Pallbearer - Forgotten Days

Ecrasés mais transportés

Réussir à percer sur le devant de la scène est quelque chose d'assez aléatoire. Pour certains, il suffira d'un seul single pour devenir une coqueluche du monde entier. Pour d'autres, c'est une longue carrière qui s'amorce sans aucune certitude de pouvoir un jour être reconnu à sa juste valeur. Fort heureusement, le groupe au centre de l'article est plus proche de la première catégorie citée. En 12 ans d'existence, Pallbearer a déjà conquis le cœur des fans de doom à travers le monde grâce à deux premiers albums d'une qualité folle.

Néanmoins, il est important de noter que Forgotten Days est leur quatrième tentative, suggérant donc qu'un troisième opus s'est glissé dans leur discographie. A cette observation digne des plus grands inspecteurs je répondrai que vous avez raison. Il fut omis de la discussion de par sa qualité inférieure, selon moi, au reste des sorties du quatuor. Il est cependant important de noter qu'Heartless est une pièce essentielle de la musicothèque de Pallbearer, tant ce qui la compose permet la grandeur de leur dernier LP.

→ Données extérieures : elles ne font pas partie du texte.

(** * The Z3 bridge of STOKE: [src/solver/z3solver.cc]

    A shallow embedding of [split_constraints], [Z3Solver::is_sat], the
    [ExprConverter] visitor and the three model decoders, together with the
    properties that the design document states about them.

    Conventions of the embedding.
    - The symbolic term algebra ([SymBool], [SymBitVector], [SymArray]) has one
      constructor per node class that the converter visits; the fields carry
      the names they have in the C++ classes.
    - A Z3 term is an application of a declaration kind to arguments, as the
      Z3 API presents it ([Z3_get_decl_kind], [arg(i)]).
    - [assert] is live (a build without NDEBUG): a failed assertion halts the
      program, which is the [Halt] outcome.  Reading an uninitialised local,
      indexing a vector out of range, dereferencing the null model handle
      and [delete] of what did not come from [new] are undefined in C++ and
      are [Halt] outcomes as well, and so is an exception that leaves the
      function.
    - The operands of a call are lowered from left to right; C++ leaves the
      order to the compiler, which decides the order in which the derived
      constraints are pushed, never which ones are.
    - Collaborators whose code lives elsewhere (the type checker, the axiom
      visitor, node widths, the printer of constraints, Z3 itself) are section
      variables.
    - [SymMemoVisitor] caches the term of a node by pointer.  Terms are trees
      here, so a shared node is lowered once per occurrence; this changes how
      often a derived constraint is pushed, never which ones are. *)

From Stdlib Require Import ZArith List Bool Lia.
From stdpp Require Import base gmap strings pretty.

Local Open Scope string_scope.
Local Open Scope list_scope.
Local Open Scope Z_scope.

(** ** The symbolic term algebra *)

(** [SymFunction]: the signature of an uninterpreted function. *)
Record SymFunction := {
  name : string;
  args : list Z;
  return_type : Z
}.

(** One bound variable of a [SymBoolForAll] (a [SymBitVectorVar] by value). *)
Record SymVar := {
  name_ : string;
  size_ : Z
}.

Inductive SymBitVector : Type :=
| SymBitVectorAnd (a_ b_ : SymBitVector)
| SymBitVectorConcat (a_ b_ : SymBitVector)
| SymBitVectorConstant (size_ : Z) (constant_ : Z)
| SymBitVectorDiv (a_ b_ : SymBitVector)
| SymBitVectorExtract (bv_ : SymBitVector) (high_bit_ low_bit_ : Z)
| SymBitVectorFunction (f_ : SymFunction) (args_ : SymArgs)
| SymBitVectorIte (cond_ : SymBool) (a_ b_ : SymBitVector)
| SymBitVectorMinus (a_ b_ : SymBitVector)
| SymBitVectorMod (a_ b_ : SymBitVector)
| SymBitVectorMult (a_ b_ : SymBitVector)
| SymBitVectorNot (bv_ : SymBitVector)
| SymBitVectorOr (a_ b_ : SymBitVector)
| SymBitVectorPlus (a_ b_ : SymBitVector)
| SymBitVectorRotateLeft (a_ b_ : SymBitVector)
| SymBitVectorRotateRight (a_ b_ : SymBitVector)
| SymBitVectorShiftLeft (a_ b_ : SymBitVector)
| SymBitVectorShiftRight (a_ b_ : SymBitVector)
| SymBitVectorSignDiv (a_ b_ : SymBitVector)
| SymBitVectorSignExtend (bv_ : SymBitVector) (size_ : Z)
| SymBitVectorSignMod (a_ b_ : SymBitVector)
| SymBitVectorSignShiftRight (a_ b_ : SymBitVector)
| SymBitVectorUMinus (bv_ : SymBitVector)
| SymBitVectorVar (name_ : string) (size_ : Z)
| SymBitVectorArrayLookup (a_ : SymArray) (key_ : SymBitVector)
| SymBitVectorXor (a_ b_ : SymBitVector)
with SymBool : Type :=
| SymBoolArrayEq (a_ b_ : SymArray)
| SymBoolEq (a_ b_ : SymBitVector)
| SymBoolGe (a_ b_ : SymBitVector)
| SymBoolGt (a_ b_ : SymBitVector)
| SymBoolLe (a_ b_ : SymBitVector)
| SymBoolLt (a_ b_ : SymBitVector)
| SymBoolSignGe (a_ b_ : SymBitVector)
| SymBoolSignGt (a_ b_ : SymBitVector)
| SymBoolSignLe (a_ b_ : SymBitVector)
| SymBoolSignLt (a_ b_ : SymBitVector)
| SymBoolAnd (a_ b_ : SymBool)
| SymBoolFalse
| SymBoolForAll (vars_ : list SymVar) (a_ : SymBool)
| SymBoolIff (a_ b_ : SymBool)
| SymBoolImplies (a_ b_ : SymBool)
| SymBoolNot (b_ : SymBool)
| SymBoolOr (a_ b_ : SymBool)
| SymBoolTrue
| SymBoolVar (name_ : string)
| SymBoolXor (a_ b_ : SymBool)
with SymArray : Type :=
| SymArrayStore (a_ : SymArray) (key_ value_ : SymBitVector)
| SymArrayVar (name_ : string) (key_size_ value_size_ : Z)
with SymArgs : Type :=
(* the [std::vector<SymBitVector>] of a function application *)
| args_nil
| args_cons (hd : SymBitVector) (tl : SymArgs).

Scheme SymBitVector_mut := Induction for SymBitVector Sort Prop
  with SymBool_mut := Induction for SymBool Sort Prop
  with SymArray_mut := Induction for SymArray Sort Prop
  with SymArgs_mut := Induction for SymArgs Sort Prop.
Combined Scheme Sym_mutind
  from SymBitVector_mut, SymBool_mut, SymArray_mut, SymArgs_mut.

(** [args_[i]]; [None] is the access past the end of the vector. *)
Fixpoint args_at (l : SymArgs) (i : nat) : option SymBitVector :=
  match l, i with
  | args_nil, _ => None
  | args_cons hd _, O => Some hd
  | args_cons _ tl, S i' => args_at tl i'
  end.

(** ** [split_constraints] *)

(** [it.type() == SymBool::AND] *)
Definition is_AND (it : SymBool) : bool :=
  match it with
  | SymBoolAnd _ _ => true
  | _ => false
  end.

(** The body of the [for] loop: [split] is the vector built so far.  The
    recursive call on the two-element vector [{a, b}] is the loop run on [a]
    and then on [b] from an empty vector. *)
Fixpoint split_step (split : list SymBool) (it : SymBool) : list SymBool :=
  match it with
  | SymBoolAnd a b =>
      let result := split_step (split_step [] a) b in
      result ++ split
  | _ => split ++ [it]
  end.

Definition split_constraints (constraints : list SymBool) : list SymBool :=
  fold_left split_step constraints [].

(** What a conjunction of constraints means, for any reading [atom] of the
    nodes that are not conjunctions. *)
Fixpoint conj_holds (atom : SymBool -> bool) (c : SymBool) : bool :=
  match c with
  | SymBoolAnd a b => conj_holds atom a && conj_holds atom b
  | _ => atom c
  end.

(** ** Z3 terms, as the API presents them *)

Inductive Z3_sort : Type :=
| bv_sort (sz : Z)
| Z3_mk_bool_sort
| Z3_mk_int_sort
| Z3_mk_array_sort (domain range : Z3_sort).

Inductive Z3_decl_kind : Type :=
| Z3_OP_TRUE | Z3_OP_FALSE | Z3_OP_EQ | Z3_OP_ITE | Z3_OP_AND | Z3_OP_OR
| Z3_OP_XOR | Z3_OP_NOT | Z3_OP_IMPLIES
| Z3_OP_ANUM | Z3_OP_BNUM
| Z3_OP_STORE | Z3_OP_SELECT | Z3_OP_CONST_ARRAY | Z3_OP_ARRAY_MAP
| Z3_OP_AS_ARRAY
| Z3_OP_BNEG | Z3_OP_BADD | Z3_OP_BSUB | Z3_OP_BMUL
| Z3_OP_BSDIV | Z3_OP_BUDIV | Z3_OP_BSREM | Z3_OP_BUREM
| Z3_OP_ULEQ | Z3_OP_SLEQ | Z3_OP_UGEQ | Z3_OP_SGEQ
| Z3_OP_ULT | Z3_OP_SLT | Z3_OP_UGT | Z3_OP_SGT
| Z3_OP_BAND | Z3_OP_BOR | Z3_OP_BNOT | Z3_OP_BXOR
| Z3_OP_CONCAT | Z3_OP_SIGN_EXT | Z3_OP_EXTRACT
| Z3_OP_BSHL | Z3_OP_BLSHR | Z3_OP_BASHR
| Z3_OP_EXT_ROTATE_LEFT | Z3_OP_EXT_ROTATE_RIGHT
| Z3_OP_BV2INT
| Z3_OP_UNINTERPRETED.

Record func_decl := {
  fd_name : string;
  fd_domain : list Z3_sort;
  fd_range : Z3_sort
}.

#[warnings="-register-all"]
Inductive expr : Type :=
| Z3_numeral (v : Z) (ty : Z3_sort)
| Z3_mk_const (s : string) (ty : Z3_sort)
| Z3_app (k : Z3_decl_kind) (params : list Z) (es : list expr)
| Z3_func_app (f : func_decl) (es : list expr)
| Z3_as_array (f : func_decl)
| Z3_forall (bound : list expr) (body : expr).

Definition bv_val (v sz : Z) : expr := Z3_numeral v (bv_sort sz).
Definition bv_const (s : string) (sz : Z) : expr := Z3_mk_const s (bv_sort sz).

Definition Z3_mk_true : expr := Z3_app Z3_OP_TRUE [] [].
Definition Z3_mk_false : expr := Z3_app Z3_OP_FALSE [] [].
Definition Z3_mk_eq (l r : expr) : expr := Z3_app Z3_OP_EQ [] [l; r].
Definition Z3_mk_ite (c t e : expr) : expr := Z3_app Z3_OP_ITE [] [c; t; e].
Definition Z3_mk_and (l r : expr) : expr := Z3_app Z3_OP_AND [] [l; r].
Definition Z3_mk_or (l r : expr) : expr := Z3_app Z3_OP_OR [] [l; r].
Definition Z3_mk_xor (l r : expr) : expr := Z3_app Z3_OP_XOR [] [l; r].
Definition Z3_mk_not (a : expr) : expr := Z3_app Z3_OP_NOT [] [a].
Definition Z3_mk_implies (l r : expr) : expr := Z3_app Z3_OP_IMPLIES [] [l; r].
Definition Z3_mk_store (a i v : expr) : expr := Z3_app Z3_OP_STORE [] [a; i; v].
Definition Z3_mk_select (a i : expr) : expr := Z3_app Z3_OP_SELECT [] [a; i].
Definition Z3_mk_const_array (v : expr) : expr :=
  Z3_app Z3_OP_CONST_ARRAY [] [v].
Definition Z3_mk_bvneg (a : expr) : expr := Z3_app Z3_OP_BNEG [] [a].
Definition Z3_mk_bvadd (l r : expr) : expr := Z3_app Z3_OP_BADD [] [l; r].
Definition Z3_mk_bvsub (l r : expr) : expr := Z3_app Z3_OP_BSUB [] [l; r].
Definition Z3_mk_bvmul (l r : expr) : expr := Z3_app Z3_OP_BMUL [] [l; r].
Definition Z3_mk_bvsdiv (l r : expr) : expr := Z3_app Z3_OP_BSDIV [] [l; r].
Definition Z3_mk_bvudiv (l r : expr) : expr := Z3_app Z3_OP_BUDIV [] [l; r].
Definition Z3_mk_bvsrem (l r : expr) : expr := Z3_app Z3_OP_BSREM [] [l; r].
Definition Z3_mk_bvurem (l r : expr) : expr := Z3_app Z3_OP_BUREM [] [l; r].
Definition Z3_mk_bvule (l r : expr) : expr := Z3_app Z3_OP_ULEQ [] [l; r].
Definition Z3_mk_bvsle (l r : expr) : expr := Z3_app Z3_OP_SLEQ [] [l; r].
Definition Z3_mk_bvuge (l r : expr) : expr := Z3_app Z3_OP_UGEQ [] [l; r].
Definition Z3_mk_bvsge (l r : expr) : expr := Z3_app Z3_OP_SGEQ [] [l; r].
Definition Z3_mk_bvult (l r : expr) : expr := Z3_app Z3_OP_ULT [] [l; r].
Definition Z3_mk_bvslt (l r : expr) : expr := Z3_app Z3_OP_SLT [] [l; r].
Definition Z3_mk_bvugt (l r : expr) : expr := Z3_app Z3_OP_UGT [] [l; r].
Definition Z3_mk_bvsgt (l r : expr) : expr := Z3_app Z3_OP_SGT [] [l; r].
Definition Z3_mk_bvand (l r : expr) : expr := Z3_app Z3_OP_BAND [] [l; r].
Definition Z3_mk_bvor (l r : expr) : expr := Z3_app Z3_OP_BOR [] [l; r].
Definition Z3_mk_bvnot (a : expr) : expr := Z3_app Z3_OP_BNOT [] [a].
Definition Z3_mk_bvxor (l r : expr) : expr := Z3_app Z3_OP_BXOR [] [l; r].
Definition Z3_mk_concat (l r : expr) : expr := Z3_app Z3_OP_CONCAT [] [l; r].
Definition Z3_mk_sign_ext (i : Z) (a : expr) : expr :=
  Z3_app Z3_OP_SIGN_EXT [i] [a].
Definition Z3_mk_extract (high low : Z) (a : expr) : expr :=
  Z3_app Z3_OP_EXTRACT [high; low] [a].
Definition Z3_mk_bvshl (l r : expr) : expr := Z3_app Z3_OP_BSHL [] [l; r].
Definition Z3_mk_bvlshr (l r : expr) : expr := Z3_app Z3_OP_BLSHR [] [l; r].
Definition Z3_mk_bvashr (l r : expr) : expr := Z3_app Z3_OP_BASHR [] [l; r].
Definition Z3_mk_ext_rotate_left (l r : expr) : expr :=
  Z3_app Z3_OP_EXT_ROTATE_LEFT [] [l; r].
Definition Z3_mk_ext_rotate_right (l r : expr) : expr :=
  Z3_app Z3_OP_EXT_ROTATE_RIGHT [] [l; r].
Definition Z3_mk_bv2int (a : expr) (is_signed : bool) : expr :=
  Z3_app Z3_OP_BV2INT [if is_signed then 1 else 0] [a].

Sorti en 2017, Heartless affichait une facette de la musique des Américains beaucoup plus progressive dans l'âme. Bien qu'il serait vous mentir que d'affirmer que ces inspirations sortent de nulle part, leurs deux premiers opus piochant allégrement dans cet univers, il faut constater que sur ce disque, le mélange des genres est plus que difficile à digérer. Une œuvre ambitieuse manquant d'un zeste de puissance pour pleinement tirer sa quintessence. C'est dans ce contexte de petite déception que son successeur fut annoncé en juillet dernier avec un single éponyme qui laissait entrevoir une sorte de "retour aux sources". Un doom aux riffs puissants sans pour autant verser dans quelque chose de plus traditionnel comme ce que pourrait faire un groupe comme Windhand par exemple. La force de Pallbearer c'est d'avoir peaufiné une musique lourde et pourtant aérienne grâce notamment au chant angélique de Brett Campbell.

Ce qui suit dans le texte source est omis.